Among the lines below, count those with the word "host". Answer with the number only.

════════════════════

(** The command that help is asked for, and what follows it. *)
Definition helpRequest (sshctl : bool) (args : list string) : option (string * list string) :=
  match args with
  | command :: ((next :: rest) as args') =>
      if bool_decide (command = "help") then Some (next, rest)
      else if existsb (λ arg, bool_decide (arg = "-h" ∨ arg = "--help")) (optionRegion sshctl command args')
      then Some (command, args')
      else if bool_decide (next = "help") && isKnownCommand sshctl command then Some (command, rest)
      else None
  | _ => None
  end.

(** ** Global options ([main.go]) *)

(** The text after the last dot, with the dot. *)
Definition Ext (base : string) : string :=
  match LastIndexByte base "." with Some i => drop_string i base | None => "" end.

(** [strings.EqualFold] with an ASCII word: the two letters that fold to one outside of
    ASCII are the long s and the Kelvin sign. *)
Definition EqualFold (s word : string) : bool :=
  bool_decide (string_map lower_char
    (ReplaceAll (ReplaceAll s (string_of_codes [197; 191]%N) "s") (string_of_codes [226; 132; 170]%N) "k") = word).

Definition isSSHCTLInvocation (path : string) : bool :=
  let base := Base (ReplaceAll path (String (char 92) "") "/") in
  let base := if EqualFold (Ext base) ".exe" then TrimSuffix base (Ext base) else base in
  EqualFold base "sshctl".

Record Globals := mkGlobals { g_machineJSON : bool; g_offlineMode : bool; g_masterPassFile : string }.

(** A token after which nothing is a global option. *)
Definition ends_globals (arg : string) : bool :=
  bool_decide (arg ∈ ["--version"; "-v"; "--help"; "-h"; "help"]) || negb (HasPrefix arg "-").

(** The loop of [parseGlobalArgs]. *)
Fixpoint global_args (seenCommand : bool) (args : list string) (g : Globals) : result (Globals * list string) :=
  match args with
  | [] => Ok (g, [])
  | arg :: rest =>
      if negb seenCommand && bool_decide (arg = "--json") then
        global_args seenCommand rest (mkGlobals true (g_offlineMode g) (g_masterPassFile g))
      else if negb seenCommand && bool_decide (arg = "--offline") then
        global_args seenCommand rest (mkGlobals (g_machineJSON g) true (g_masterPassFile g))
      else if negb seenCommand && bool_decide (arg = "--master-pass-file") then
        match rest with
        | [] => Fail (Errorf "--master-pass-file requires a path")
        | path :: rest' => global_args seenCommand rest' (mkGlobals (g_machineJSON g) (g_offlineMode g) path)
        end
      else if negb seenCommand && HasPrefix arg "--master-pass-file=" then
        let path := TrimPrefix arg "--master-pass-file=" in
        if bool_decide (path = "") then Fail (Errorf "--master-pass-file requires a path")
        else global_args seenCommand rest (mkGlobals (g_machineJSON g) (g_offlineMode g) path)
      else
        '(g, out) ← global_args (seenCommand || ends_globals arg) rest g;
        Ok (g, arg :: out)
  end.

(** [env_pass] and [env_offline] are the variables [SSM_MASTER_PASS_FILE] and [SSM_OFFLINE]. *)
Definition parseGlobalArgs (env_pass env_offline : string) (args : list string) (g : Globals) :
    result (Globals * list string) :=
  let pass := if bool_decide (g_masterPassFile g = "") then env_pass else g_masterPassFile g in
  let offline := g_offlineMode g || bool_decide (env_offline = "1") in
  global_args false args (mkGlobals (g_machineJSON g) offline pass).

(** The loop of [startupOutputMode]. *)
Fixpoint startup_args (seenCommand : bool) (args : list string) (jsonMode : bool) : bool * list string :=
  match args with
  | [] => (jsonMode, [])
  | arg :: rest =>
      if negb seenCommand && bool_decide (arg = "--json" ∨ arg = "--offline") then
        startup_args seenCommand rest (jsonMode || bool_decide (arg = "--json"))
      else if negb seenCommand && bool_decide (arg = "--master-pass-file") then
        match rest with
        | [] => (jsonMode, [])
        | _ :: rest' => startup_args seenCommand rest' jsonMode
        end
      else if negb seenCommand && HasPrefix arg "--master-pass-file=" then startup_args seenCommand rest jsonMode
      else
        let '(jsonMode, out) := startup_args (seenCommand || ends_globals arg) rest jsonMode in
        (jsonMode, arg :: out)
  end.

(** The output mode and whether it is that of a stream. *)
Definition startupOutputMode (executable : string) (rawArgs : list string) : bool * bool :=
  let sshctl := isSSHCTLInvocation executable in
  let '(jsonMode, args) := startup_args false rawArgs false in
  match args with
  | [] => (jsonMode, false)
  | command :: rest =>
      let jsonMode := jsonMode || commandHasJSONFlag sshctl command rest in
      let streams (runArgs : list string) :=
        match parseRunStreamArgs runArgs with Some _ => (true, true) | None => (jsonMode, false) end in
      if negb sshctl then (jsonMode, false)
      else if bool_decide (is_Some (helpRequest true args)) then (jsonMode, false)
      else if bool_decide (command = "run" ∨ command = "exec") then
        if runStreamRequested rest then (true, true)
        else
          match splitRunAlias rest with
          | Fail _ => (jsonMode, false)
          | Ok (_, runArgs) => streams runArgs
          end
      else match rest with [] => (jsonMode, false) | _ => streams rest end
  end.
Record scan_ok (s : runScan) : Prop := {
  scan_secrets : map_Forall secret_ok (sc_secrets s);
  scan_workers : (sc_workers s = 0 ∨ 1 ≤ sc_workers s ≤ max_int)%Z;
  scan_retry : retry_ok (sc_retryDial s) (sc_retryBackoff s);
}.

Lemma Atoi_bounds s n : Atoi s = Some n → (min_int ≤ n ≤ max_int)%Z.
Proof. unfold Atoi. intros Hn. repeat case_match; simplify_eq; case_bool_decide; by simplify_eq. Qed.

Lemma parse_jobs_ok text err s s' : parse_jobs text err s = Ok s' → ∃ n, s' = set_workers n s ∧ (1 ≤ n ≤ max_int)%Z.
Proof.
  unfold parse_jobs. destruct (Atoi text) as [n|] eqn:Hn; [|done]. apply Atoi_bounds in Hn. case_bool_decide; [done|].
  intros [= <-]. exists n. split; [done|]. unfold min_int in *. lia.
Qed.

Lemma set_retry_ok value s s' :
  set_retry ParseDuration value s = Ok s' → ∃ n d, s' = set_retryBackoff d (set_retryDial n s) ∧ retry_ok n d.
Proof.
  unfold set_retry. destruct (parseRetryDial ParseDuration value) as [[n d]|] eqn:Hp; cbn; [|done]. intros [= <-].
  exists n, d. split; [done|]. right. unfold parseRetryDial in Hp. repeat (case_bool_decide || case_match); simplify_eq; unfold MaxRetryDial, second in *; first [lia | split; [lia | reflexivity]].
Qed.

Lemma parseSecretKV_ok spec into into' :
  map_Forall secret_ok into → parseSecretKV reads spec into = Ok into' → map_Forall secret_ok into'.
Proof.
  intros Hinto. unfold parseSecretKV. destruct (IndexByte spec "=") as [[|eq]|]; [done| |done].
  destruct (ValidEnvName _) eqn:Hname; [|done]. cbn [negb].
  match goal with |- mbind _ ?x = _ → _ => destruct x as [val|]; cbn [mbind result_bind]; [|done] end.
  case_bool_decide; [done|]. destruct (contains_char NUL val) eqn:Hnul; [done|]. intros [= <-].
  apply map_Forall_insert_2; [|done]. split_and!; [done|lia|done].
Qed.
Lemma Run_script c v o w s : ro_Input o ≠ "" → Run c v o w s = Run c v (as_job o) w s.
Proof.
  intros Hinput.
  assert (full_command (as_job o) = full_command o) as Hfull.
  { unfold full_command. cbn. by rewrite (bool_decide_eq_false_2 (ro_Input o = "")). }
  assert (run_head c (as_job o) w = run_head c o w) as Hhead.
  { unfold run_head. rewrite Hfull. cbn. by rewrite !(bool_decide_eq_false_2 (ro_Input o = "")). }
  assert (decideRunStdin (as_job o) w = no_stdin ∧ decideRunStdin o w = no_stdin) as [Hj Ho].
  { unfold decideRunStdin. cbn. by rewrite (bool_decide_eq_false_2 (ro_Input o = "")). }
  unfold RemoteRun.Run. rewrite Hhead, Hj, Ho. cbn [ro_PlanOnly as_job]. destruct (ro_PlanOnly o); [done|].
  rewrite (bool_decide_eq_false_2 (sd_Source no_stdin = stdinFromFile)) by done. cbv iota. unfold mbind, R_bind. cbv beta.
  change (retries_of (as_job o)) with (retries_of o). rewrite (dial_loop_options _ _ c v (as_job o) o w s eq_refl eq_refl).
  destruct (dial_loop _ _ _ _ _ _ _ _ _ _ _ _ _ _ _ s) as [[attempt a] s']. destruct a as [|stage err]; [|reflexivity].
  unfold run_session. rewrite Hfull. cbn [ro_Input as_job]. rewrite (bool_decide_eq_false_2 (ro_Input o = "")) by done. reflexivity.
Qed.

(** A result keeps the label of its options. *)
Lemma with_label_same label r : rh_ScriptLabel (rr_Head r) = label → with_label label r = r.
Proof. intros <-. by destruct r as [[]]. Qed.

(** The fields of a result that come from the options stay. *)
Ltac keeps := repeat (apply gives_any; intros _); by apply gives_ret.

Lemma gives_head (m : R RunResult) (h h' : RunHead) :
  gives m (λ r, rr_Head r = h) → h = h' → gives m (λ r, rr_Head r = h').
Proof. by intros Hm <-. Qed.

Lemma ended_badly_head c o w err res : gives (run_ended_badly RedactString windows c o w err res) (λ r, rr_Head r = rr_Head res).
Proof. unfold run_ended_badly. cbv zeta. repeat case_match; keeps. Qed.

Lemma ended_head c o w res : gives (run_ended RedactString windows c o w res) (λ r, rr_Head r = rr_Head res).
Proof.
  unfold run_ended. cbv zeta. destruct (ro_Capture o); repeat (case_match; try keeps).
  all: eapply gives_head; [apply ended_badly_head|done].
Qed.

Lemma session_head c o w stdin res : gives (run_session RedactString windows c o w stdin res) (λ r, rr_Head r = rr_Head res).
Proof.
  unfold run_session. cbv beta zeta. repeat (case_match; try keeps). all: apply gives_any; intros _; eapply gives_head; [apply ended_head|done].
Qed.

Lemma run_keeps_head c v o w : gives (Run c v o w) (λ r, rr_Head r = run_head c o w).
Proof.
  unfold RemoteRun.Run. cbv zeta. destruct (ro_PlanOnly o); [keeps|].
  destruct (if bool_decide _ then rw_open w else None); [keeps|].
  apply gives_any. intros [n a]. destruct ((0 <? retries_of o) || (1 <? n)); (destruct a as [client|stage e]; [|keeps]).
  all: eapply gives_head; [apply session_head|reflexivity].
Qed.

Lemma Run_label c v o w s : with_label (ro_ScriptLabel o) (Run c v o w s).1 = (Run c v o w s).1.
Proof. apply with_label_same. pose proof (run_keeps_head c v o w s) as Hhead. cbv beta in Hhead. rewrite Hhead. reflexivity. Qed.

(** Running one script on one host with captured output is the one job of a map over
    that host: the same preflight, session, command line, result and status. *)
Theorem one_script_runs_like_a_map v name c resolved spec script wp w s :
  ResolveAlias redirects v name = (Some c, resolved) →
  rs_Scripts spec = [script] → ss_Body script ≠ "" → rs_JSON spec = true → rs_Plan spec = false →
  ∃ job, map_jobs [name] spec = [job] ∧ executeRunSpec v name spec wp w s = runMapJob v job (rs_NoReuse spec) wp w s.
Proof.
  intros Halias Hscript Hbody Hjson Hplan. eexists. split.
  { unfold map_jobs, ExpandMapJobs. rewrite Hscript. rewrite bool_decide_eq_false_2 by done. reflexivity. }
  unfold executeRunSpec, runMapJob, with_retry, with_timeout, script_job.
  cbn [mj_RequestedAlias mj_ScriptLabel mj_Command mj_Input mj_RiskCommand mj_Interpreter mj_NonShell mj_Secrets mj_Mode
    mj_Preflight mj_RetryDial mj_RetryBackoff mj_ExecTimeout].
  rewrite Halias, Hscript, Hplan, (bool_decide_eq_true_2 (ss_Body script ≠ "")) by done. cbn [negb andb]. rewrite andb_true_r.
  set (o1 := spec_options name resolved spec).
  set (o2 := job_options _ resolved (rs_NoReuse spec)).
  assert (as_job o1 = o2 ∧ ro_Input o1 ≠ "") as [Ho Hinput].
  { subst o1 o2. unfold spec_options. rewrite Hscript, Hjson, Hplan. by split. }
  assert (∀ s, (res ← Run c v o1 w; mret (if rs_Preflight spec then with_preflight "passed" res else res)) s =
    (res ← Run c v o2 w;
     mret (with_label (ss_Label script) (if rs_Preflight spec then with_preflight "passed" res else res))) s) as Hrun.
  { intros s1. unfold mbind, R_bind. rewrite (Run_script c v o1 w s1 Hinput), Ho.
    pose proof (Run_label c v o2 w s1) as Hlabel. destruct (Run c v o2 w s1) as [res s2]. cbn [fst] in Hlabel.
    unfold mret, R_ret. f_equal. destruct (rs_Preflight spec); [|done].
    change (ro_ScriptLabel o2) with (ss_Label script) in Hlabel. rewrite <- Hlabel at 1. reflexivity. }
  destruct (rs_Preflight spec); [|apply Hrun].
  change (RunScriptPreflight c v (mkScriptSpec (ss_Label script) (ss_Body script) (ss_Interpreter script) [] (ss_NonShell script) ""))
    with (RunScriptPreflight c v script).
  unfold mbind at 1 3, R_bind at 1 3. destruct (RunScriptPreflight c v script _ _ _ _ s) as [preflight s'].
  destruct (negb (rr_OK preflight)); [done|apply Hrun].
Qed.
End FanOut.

════════════════════

▸ Completed exercise
2